The owners of a Northern Ireland bakery found to have discriminated for refusing to make a "gay cake" were forced to act against their religious beliefs, the Supreme Court has heard.
Ashers Bakery is challenging the ruling over its decision not to make a cake iced with the slogan "Support Gay Marriage" for activist Gareth Lee.
However, Mr Lee's barrister said he had 'no abusive intent' placing the order.
Ashers general manager Daniel McArthur and his wife Amy attended the hearing in Belfast, where the bakery was represented by barrister David Scoffield QC.
"This is a case of forced or compelled speech, unlike other cases which have come before the court," Mr Scoffield told the Supreme Court.
"Mr and Mrs McArthur have been penalised by the state, in the form of the judgment at the county court, for failing through their family company to create and provide a product bearing an explicit slogan 'Support Gay Marriage' to which they have a genuine objection in conscience.
"They would equally have refused to provide that cake with the slogan to a heterosexual customer.
"Their difficulty was the content of the cake, not the characteristic of the customer."
Mr Scoffield added that the McArthur family were being forced to use their skills, trade and experience for a purpose inconsistent with their beliefs and claimed they must "choose between operating their businesses or living and acting in accordance with their religious beliefs, and we say that cannot be the law".
It is only the second time the Supreme Court, established in 2009, has sat away from its permanent home in London. Last June the court held four days of hearings in Edinburgh.

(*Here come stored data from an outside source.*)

(** What the claim says of a call whose handler raised [e]: [_send]
    raises an exception of the class of [e] whose only argument is the
    trace text, and the manager is not crashed. *)
Definition reraised
    (functions : string → list pyobj → list (string * wvalue) →
                 outcome AccessHandle * option InferenceState)
    (format_exc : exception AccessHandle → string)
    (st : Host World) (i : option Z) (f : option string)
    (args : list (value addr)) (kwargs : list (string * value addr))
    (e : exception AccessHandle) : Prop :=
  let r := @_send World (world_os functions format_exc) i f args kwargs st in
  r.1 = Raise (Exc (exc_type e) [VStr (format_exc e)])
  ∧ is_crashed (self r.2) = false.

(** A host whose manager was just made, in a world without processes,
    and the same host once the worker is started. *)
Definition new_host : Host World :=
  Build_Host (CompiledSubprocess__init__ "python") ∅ [].

Definition started_host : Host World :=
  (@_get_process World (world_os test_functions test_format_exc) new_host).2.

(** ** [AccessHandle._workaround] and its cache *)

#[global] Instance exc_class_eq_dec : EqDecision exc_class.
Proof. solve_decision. Defined.

(** [hash(v)] does not raise: slices, lists and dicts are unhashable, a
    tuple is hashable when its items are, an object is hashable by its
    identity. *)
Fixpoint hashable {H} (v : value H) : bool :=
  match v with
  | VSlice _ _ _ | VList _ | VDict _ => false
  | VTuple l | VSignatureParam l => forallb hashable l
  | _ => true
  end.

(** Equality of values, handles being compared with [eqH]. *)
Fixpoint value_eqb {H} (eqH : H → H → bool) (v w : value H) : bool :=
  let list_eqb :=
    fix go (l k : list (value H)) : bool :=
      match l, k with
      | [], [] => true
      | x :: l', y :: k' => value_eqb eqH x y && go l' k'
      | _, _ => false
      end in
  match v, w with
  | VNone, VNone => true
  | VBool a, VBool b => Bool.eqb a b
  | VInt a, VInt b => Z.eqb a b
  | VStr a, VStr b => String.eqb a b
  | VSlice a b c, VSlice a' b' c' => bool_decide (a = a' ∧ b = b' ∧ c = c')
  | VTuple l, VTuple k => list_eqb l k
  | VList l, VList k => list_eqb l k
  | VDict l, VDict k =>
      (fix go (l k : list (string * value H)) : bool :=
         match l, k with
         | [], [] => true
         | x :: l', y :: k' =>
             String.eqb x.1 y.1 && value_eqb eqH x.2 y.2 && go l' k'
         | _, _ => false
         end) l k
  | VSignatureParam l, VSignatureParam k => list_eqb l k
  | VAccessHandle a, VAccessHandle b => eqH a b
  | VAccessPath a, VAccessPath b => value_eqb eqH a b
  | VException c l, VException d k => bool_decide (c = d) && list_eqb l k
  | _, _ => false
  end.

The court's judgement on whether the owners of Ashers Bakery were guilty of unlawful discrimination is expected to be handed down later in the year, or possibly in early 2019.
'Gay cake' back in court
By BBC News NI's Mark Simpson, inside the Supreme Court
What started as a dispute in a Belfast bakery has ended up in the highest court in the land.
The protagonists were separated by only three seats in court.
It is almost four years to the day since gay activist Gareth Lee walked into Ashers bakery in Belfast city centre and tried to order his cake.
On Tuesday, Mr Lee sat only a short distance away from Daniel McArthur, the general manager of Ashers.
While they may have been close in court, there is a legal gulf between them.
The five Supreme Court justices who have to decide which side they are on will not rush to judgement.
It could be February 2019 before they make up their minds.
Tuesday marks the latest legal chapter in the long-running case that began in May 2014 when the order was placed at an Ashers shop in Belfast by Gareth Lee, a gay rights activist.
Ashers refused to bake the cake but was later found to have discriminated against Mr Lee.
His barrister, Robin Allen QC, said he "knew nothing at all" about Mr and Mrs McArthur's religious beliefs when he placed the order.
Mr Allen listed a range of images which Ashers had advertised on a flier that it would ice on cakes, including a witch for Halloween, a photograph of a person or "a picture of Larne Ladies Football Club".
"They say on the reverse of the flier 'We scan images - bring a favourite photo and we will scan it using edible ink, for all cakes we need three days notice," Mr Allen told the court.
"That was what Mr Lee understood was the offer they were making to the world at large when he went in with his logo of Bert and Ernie and 'Support Gay Marriage'.
"There was an attempt to argue that his request was outside the normal offer that they made to the public at large and that was rejected at first instance and on appeal by the Court of Appeal."
When Mr Lee first took action against Ashers he said the bakery's actions left him feeling like a lesser person.
Arriving outside the court on Tuesday, Ashers general manager Daniel McArthur said the case had "always been about the message".
"We didn't say no because of the customer; we'd served him before, we'd serve him again. It was because of the message.
"But some people want the law to make us support something with which we disagree."
The case against has so far cost the Equality Commission of Northern Ireland £150,000.
The move to take the case to the Supreme Court came after Appeal court judges said that, under law, the bakers were not allowed to provide a service only to people who agreed with their religious beliefs.